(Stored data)
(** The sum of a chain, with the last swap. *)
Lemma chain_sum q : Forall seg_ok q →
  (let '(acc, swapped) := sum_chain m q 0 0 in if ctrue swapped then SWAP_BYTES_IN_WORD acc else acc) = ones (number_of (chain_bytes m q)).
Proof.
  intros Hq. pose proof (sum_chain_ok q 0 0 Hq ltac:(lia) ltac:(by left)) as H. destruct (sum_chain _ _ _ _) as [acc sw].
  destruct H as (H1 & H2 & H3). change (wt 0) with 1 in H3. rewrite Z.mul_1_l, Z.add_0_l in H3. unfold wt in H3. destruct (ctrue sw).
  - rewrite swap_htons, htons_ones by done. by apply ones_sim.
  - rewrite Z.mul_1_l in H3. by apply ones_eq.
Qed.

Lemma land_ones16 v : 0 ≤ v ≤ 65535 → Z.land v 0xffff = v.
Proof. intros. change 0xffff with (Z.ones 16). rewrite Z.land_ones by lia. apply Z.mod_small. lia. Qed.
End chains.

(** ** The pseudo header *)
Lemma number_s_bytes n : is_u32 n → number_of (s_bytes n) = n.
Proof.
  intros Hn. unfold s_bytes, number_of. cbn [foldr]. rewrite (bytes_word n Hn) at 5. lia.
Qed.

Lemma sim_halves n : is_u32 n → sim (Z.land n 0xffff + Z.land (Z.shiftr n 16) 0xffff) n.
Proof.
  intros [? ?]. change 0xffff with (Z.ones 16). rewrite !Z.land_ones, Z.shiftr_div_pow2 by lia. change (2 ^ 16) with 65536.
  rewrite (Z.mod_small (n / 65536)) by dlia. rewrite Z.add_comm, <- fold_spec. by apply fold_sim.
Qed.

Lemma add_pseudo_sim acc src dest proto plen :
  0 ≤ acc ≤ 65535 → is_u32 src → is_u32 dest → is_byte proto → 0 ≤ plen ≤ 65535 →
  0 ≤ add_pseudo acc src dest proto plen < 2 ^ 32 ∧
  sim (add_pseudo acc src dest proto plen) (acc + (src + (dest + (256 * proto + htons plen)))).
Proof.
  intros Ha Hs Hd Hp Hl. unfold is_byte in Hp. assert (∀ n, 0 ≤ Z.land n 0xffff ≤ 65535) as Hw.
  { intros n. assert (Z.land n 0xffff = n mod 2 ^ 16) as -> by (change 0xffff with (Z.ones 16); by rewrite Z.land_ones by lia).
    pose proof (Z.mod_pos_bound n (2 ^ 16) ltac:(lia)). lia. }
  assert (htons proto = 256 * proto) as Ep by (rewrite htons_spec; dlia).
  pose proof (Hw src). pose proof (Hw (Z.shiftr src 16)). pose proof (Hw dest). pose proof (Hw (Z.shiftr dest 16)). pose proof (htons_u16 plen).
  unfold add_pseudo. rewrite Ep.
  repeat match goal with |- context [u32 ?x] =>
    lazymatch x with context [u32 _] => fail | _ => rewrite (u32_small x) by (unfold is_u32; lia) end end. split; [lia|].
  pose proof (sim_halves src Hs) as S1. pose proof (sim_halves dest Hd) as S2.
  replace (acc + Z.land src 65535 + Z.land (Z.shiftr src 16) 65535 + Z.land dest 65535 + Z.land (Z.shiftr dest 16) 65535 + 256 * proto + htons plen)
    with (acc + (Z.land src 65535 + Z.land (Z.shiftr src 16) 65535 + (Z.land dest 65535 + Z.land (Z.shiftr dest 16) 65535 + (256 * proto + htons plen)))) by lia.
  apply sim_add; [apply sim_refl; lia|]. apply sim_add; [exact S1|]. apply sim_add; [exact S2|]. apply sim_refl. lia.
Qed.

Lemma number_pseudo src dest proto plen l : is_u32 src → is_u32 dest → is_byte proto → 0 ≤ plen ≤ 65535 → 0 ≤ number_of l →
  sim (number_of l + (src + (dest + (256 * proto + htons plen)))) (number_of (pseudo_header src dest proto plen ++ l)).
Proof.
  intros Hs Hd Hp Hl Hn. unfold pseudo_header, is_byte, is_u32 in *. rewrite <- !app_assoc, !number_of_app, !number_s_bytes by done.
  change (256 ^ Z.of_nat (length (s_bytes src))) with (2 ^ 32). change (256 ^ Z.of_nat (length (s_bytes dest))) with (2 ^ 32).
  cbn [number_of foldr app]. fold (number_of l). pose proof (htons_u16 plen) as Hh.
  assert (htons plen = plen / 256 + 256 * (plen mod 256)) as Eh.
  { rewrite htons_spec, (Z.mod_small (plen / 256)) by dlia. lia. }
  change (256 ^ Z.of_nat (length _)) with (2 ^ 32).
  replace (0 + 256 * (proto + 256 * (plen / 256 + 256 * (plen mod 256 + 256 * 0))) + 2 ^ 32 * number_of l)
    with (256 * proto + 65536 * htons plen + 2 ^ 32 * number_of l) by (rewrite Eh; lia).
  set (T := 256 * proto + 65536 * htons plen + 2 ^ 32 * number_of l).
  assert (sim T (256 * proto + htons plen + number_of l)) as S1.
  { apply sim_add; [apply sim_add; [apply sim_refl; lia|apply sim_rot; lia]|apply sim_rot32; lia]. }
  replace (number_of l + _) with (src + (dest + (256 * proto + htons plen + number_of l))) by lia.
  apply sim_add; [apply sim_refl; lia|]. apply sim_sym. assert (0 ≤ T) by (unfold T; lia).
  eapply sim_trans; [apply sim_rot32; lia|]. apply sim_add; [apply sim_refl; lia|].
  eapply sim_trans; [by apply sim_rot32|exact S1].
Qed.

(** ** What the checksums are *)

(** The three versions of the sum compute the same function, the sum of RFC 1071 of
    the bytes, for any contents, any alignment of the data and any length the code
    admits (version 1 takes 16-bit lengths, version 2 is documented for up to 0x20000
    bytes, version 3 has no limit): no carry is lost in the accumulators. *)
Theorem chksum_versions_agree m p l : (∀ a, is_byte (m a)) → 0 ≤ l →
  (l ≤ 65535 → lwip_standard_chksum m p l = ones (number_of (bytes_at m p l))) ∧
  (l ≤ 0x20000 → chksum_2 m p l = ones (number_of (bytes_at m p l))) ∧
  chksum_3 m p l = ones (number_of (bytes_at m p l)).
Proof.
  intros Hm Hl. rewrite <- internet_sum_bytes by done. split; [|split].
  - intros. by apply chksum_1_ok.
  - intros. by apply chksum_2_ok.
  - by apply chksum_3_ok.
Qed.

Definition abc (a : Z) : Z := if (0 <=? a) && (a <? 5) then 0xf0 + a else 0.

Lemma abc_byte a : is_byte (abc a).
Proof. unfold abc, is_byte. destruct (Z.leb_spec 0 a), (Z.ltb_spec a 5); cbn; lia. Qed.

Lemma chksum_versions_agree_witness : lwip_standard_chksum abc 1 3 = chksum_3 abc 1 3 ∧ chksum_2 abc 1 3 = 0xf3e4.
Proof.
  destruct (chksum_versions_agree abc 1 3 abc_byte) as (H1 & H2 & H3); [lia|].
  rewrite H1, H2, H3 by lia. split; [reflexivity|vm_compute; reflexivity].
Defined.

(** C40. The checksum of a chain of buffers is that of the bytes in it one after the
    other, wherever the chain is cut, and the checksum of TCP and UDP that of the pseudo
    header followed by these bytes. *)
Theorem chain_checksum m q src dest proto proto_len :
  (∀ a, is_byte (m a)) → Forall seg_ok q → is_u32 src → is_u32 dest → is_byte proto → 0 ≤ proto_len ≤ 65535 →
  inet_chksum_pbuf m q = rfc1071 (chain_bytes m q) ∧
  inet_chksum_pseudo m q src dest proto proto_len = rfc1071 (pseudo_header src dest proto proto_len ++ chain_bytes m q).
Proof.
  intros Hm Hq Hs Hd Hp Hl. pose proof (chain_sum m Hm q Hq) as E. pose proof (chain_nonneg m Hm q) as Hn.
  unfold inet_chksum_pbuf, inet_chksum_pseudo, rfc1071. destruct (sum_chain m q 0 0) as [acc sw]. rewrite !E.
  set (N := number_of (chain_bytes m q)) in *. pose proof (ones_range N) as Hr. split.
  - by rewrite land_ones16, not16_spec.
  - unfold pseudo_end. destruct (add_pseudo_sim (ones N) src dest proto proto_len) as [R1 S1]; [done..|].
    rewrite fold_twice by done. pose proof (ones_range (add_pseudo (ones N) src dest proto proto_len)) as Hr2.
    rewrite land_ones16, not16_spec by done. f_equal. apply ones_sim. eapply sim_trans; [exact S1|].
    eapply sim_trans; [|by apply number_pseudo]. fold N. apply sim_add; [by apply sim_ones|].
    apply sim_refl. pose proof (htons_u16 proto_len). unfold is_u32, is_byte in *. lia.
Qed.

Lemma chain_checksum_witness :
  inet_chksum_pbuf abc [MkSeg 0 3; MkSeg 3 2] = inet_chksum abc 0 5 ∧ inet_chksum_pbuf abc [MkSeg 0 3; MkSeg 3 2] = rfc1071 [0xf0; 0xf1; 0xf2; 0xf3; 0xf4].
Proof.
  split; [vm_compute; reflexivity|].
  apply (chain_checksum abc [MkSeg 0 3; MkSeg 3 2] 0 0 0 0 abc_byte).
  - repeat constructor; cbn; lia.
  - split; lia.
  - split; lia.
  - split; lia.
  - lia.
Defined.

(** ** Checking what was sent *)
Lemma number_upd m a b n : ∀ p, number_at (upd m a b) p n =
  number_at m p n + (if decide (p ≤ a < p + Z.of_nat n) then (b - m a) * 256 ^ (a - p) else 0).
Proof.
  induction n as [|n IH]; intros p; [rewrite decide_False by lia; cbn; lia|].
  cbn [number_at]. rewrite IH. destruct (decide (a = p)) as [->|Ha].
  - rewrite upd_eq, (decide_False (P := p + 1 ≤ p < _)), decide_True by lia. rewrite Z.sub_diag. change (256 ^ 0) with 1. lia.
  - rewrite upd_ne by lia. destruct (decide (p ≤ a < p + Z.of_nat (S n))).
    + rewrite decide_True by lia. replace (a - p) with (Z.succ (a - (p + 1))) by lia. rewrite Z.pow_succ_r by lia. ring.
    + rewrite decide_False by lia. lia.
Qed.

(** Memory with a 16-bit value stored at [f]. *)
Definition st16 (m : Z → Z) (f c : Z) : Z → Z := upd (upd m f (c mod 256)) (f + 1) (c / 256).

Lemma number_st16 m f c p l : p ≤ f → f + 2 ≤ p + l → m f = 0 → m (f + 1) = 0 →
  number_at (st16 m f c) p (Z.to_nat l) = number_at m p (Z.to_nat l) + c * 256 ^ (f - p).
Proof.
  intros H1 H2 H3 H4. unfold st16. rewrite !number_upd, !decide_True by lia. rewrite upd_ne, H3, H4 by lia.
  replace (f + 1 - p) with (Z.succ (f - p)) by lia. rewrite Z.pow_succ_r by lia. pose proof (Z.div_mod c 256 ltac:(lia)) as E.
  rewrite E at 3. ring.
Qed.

> [Exercise]:
Could you write out exactly the lines above, starting at the first one and ending with the line that has "pose proof (Hw src)."?

> [Task answer]:
(** The sum of a chain, with the last swap. *)
Lemma chain_sum q : Forall seg_ok q →
  (let '(acc, swapped) := sum_chain m q 0 0 in if ctrue swapped then SWAP_BYTES_IN_WORD acc else acc) = ones (number_of (chain_bytes m q)).
Proof.
  intros Hq. pose proof (sum_chain_ok q 0 0 Hq ltac:(lia) ltac:(by left)) as H. destruct (sum_chain _ _ _ _) as [acc sw].
  destruct H as (H1 & H2 & H3). change (wt 0) with 1 in H3. rewrite Z.mul_1_l, Z.add_0_l in H3. unfold wt in H3. destruct (ctrue sw).
  - rewrite swap_htons, htons_ones by done. by apply ones_sim.
  - rewrite Z.mul_1_l in H3. by apply ones_eq.
Qed.

Lemma land_ones16 v : 0 ≤ v ≤ 65535 → Z.land v 0xffff = v.
Proof. intros. change 0xffff with (Z.ones 16). rewrite Z.land_ones by lia. apply Z.mod_small. lia. Qed.
End chains.

(** ** The pseudo header *)
Lemma number_s_bytes n : is_u32 n → number_of (s_bytes n) = n.
Proof.
  intros Hn. unfold s_bytes, number_of. cbn [foldr]. rewrite (bytes_word n Hn) at 5. lia.
Qed.

Lemma sim_halves n : is_u32 n → sim (Z.land n 0xffff + Z.land (Z.shiftr n 16) 0xffff) n.
Proof.
  intros [? ?]. change 0xffff with (Z.ones 16). rewrite !Z.land_ones, Z.shiftr_div_pow2 by lia. change (2 ^ 16) with 65536.
  rewrite (Z.mod_small (n / 65536)) by dlia. rewrite Z.add_comm, <- fold_spec. by apply fold_sim.
Qed.

Lemma add_pseudo_sim acc src dest proto plen :
  0 ≤ acc ≤ 65535 → is_u32 src → is_u32 dest → is_byte proto → 0 ≤ plen ≤ 65535 →
  0 ≤ add_pseudo acc src dest proto plen < 2 ^ 32 ∧
  sim (add_pseudo acc src dest proto plen) (acc + (src + (dest + (256 * proto + htons plen)))).
Proof.
  intros Ha Hs Hd Hp Hl. unfold is_byte in Hp. assert (∀ n, 0 ≤ Z.land n 0xffff ≤ 65535) as Hw.
  { intros n. assert (Z.land n 0xffff = n mod 2 ^ 16) as -> by (change 0xffff with (Z.ones 16); by rewrite Z.land_ones by lia).
    pose proof (Z.mod_pos_bound n (2 ^ 16) ltac:(lia)). lia. }
  assert (htons proto = 256 * proto) as Ep by (rewrite htons_spec; dlia).
  pose proof (Hw src). pose proof (Hw (Z.shiftr src 16)). pose proof (Hw dest). pose proof (Hw (Z.shiftr dest 16)). pose proof (htons_u16 plen).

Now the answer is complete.